### Records for the task
++++++++++++++++++++

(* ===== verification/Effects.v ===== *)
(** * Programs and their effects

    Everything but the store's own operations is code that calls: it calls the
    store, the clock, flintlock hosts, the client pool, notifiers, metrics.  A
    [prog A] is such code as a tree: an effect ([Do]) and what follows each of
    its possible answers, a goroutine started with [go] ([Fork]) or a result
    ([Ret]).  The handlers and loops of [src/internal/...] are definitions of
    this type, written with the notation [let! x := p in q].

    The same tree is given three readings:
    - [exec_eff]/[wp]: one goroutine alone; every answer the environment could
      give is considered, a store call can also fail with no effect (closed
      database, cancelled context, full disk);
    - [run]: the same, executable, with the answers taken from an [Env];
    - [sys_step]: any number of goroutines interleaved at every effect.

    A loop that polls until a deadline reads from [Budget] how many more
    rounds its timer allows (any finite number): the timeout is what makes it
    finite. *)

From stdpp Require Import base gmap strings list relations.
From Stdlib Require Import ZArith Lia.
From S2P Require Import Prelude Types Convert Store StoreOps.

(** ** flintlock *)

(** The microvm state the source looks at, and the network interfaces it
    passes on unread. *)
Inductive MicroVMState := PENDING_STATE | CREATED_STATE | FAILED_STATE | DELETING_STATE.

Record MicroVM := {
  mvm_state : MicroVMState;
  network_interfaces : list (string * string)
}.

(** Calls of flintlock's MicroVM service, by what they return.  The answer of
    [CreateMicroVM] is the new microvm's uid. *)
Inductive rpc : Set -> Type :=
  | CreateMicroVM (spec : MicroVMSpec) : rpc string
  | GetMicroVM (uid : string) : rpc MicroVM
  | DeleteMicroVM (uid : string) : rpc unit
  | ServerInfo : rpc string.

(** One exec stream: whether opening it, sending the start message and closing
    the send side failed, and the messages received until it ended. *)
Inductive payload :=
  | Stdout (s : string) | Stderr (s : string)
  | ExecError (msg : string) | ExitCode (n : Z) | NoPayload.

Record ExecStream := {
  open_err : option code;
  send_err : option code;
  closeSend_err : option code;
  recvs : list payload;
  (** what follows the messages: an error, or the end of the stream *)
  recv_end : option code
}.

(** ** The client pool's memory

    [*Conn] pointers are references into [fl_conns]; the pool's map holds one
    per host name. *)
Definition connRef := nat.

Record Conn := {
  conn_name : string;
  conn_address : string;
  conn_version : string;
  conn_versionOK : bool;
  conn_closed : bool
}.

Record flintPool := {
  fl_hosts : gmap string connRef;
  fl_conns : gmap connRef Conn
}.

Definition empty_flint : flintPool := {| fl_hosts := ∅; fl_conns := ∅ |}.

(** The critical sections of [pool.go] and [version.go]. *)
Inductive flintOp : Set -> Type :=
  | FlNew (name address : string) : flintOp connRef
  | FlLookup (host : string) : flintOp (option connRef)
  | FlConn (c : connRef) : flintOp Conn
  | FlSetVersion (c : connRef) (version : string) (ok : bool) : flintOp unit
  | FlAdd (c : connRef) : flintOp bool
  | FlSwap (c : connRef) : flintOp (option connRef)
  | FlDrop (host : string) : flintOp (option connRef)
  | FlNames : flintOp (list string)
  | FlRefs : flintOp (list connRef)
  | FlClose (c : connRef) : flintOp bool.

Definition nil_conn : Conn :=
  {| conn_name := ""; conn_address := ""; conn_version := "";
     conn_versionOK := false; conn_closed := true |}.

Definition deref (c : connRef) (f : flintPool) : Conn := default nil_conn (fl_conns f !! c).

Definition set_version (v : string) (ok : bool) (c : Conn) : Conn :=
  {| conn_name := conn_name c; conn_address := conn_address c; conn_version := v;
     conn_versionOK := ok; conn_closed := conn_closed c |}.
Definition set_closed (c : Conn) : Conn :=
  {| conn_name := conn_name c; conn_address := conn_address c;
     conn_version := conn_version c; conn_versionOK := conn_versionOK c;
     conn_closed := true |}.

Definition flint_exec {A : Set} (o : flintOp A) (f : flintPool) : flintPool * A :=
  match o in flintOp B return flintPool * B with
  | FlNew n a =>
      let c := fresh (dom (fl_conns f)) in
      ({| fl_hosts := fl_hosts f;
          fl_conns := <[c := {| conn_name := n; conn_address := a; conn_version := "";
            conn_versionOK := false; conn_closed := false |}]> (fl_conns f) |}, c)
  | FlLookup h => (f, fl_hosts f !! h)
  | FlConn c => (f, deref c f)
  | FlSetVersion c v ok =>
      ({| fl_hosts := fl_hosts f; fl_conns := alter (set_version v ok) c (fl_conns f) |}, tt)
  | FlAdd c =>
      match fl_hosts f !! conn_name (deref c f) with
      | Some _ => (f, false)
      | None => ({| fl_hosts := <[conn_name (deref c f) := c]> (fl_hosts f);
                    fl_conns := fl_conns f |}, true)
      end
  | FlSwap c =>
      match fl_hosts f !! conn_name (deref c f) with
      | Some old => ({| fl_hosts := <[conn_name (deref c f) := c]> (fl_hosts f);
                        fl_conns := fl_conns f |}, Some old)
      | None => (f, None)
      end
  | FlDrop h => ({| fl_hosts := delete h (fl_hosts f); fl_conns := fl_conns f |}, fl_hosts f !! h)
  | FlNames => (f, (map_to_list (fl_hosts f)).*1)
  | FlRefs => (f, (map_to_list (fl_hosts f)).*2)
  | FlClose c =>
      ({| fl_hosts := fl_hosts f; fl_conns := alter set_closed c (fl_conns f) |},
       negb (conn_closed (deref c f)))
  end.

++++++++++++++++++++

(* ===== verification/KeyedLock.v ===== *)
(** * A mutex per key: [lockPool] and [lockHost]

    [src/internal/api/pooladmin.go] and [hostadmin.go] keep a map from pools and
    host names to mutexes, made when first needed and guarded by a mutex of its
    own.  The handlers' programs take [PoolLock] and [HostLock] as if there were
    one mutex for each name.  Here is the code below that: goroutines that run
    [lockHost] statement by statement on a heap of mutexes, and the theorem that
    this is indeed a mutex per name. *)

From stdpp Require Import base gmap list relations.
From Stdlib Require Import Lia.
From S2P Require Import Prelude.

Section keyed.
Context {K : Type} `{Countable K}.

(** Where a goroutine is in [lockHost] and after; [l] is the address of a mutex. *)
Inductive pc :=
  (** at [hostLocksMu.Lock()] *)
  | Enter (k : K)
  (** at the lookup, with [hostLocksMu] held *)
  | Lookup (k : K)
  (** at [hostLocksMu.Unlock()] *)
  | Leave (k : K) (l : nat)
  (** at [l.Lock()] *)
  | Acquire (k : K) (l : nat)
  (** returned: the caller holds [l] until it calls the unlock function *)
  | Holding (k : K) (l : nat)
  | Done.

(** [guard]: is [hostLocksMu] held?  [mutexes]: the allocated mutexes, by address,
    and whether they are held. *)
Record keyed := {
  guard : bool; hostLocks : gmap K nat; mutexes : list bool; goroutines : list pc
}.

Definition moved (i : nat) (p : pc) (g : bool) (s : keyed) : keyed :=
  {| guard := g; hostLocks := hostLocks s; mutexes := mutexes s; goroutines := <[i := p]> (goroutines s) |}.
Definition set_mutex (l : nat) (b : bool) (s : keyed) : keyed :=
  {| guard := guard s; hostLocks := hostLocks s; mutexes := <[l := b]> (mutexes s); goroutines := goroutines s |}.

++++++++++++++++++++

### Exercise instructions
When a line in the material above includes "handlers", report that line by copying it.

### Output
    ([Ret]).  The handlers and loops of [src/internal/...] are definitions of
    own.  The handlers' programs take [PoolLock] and [HostLock] as if there were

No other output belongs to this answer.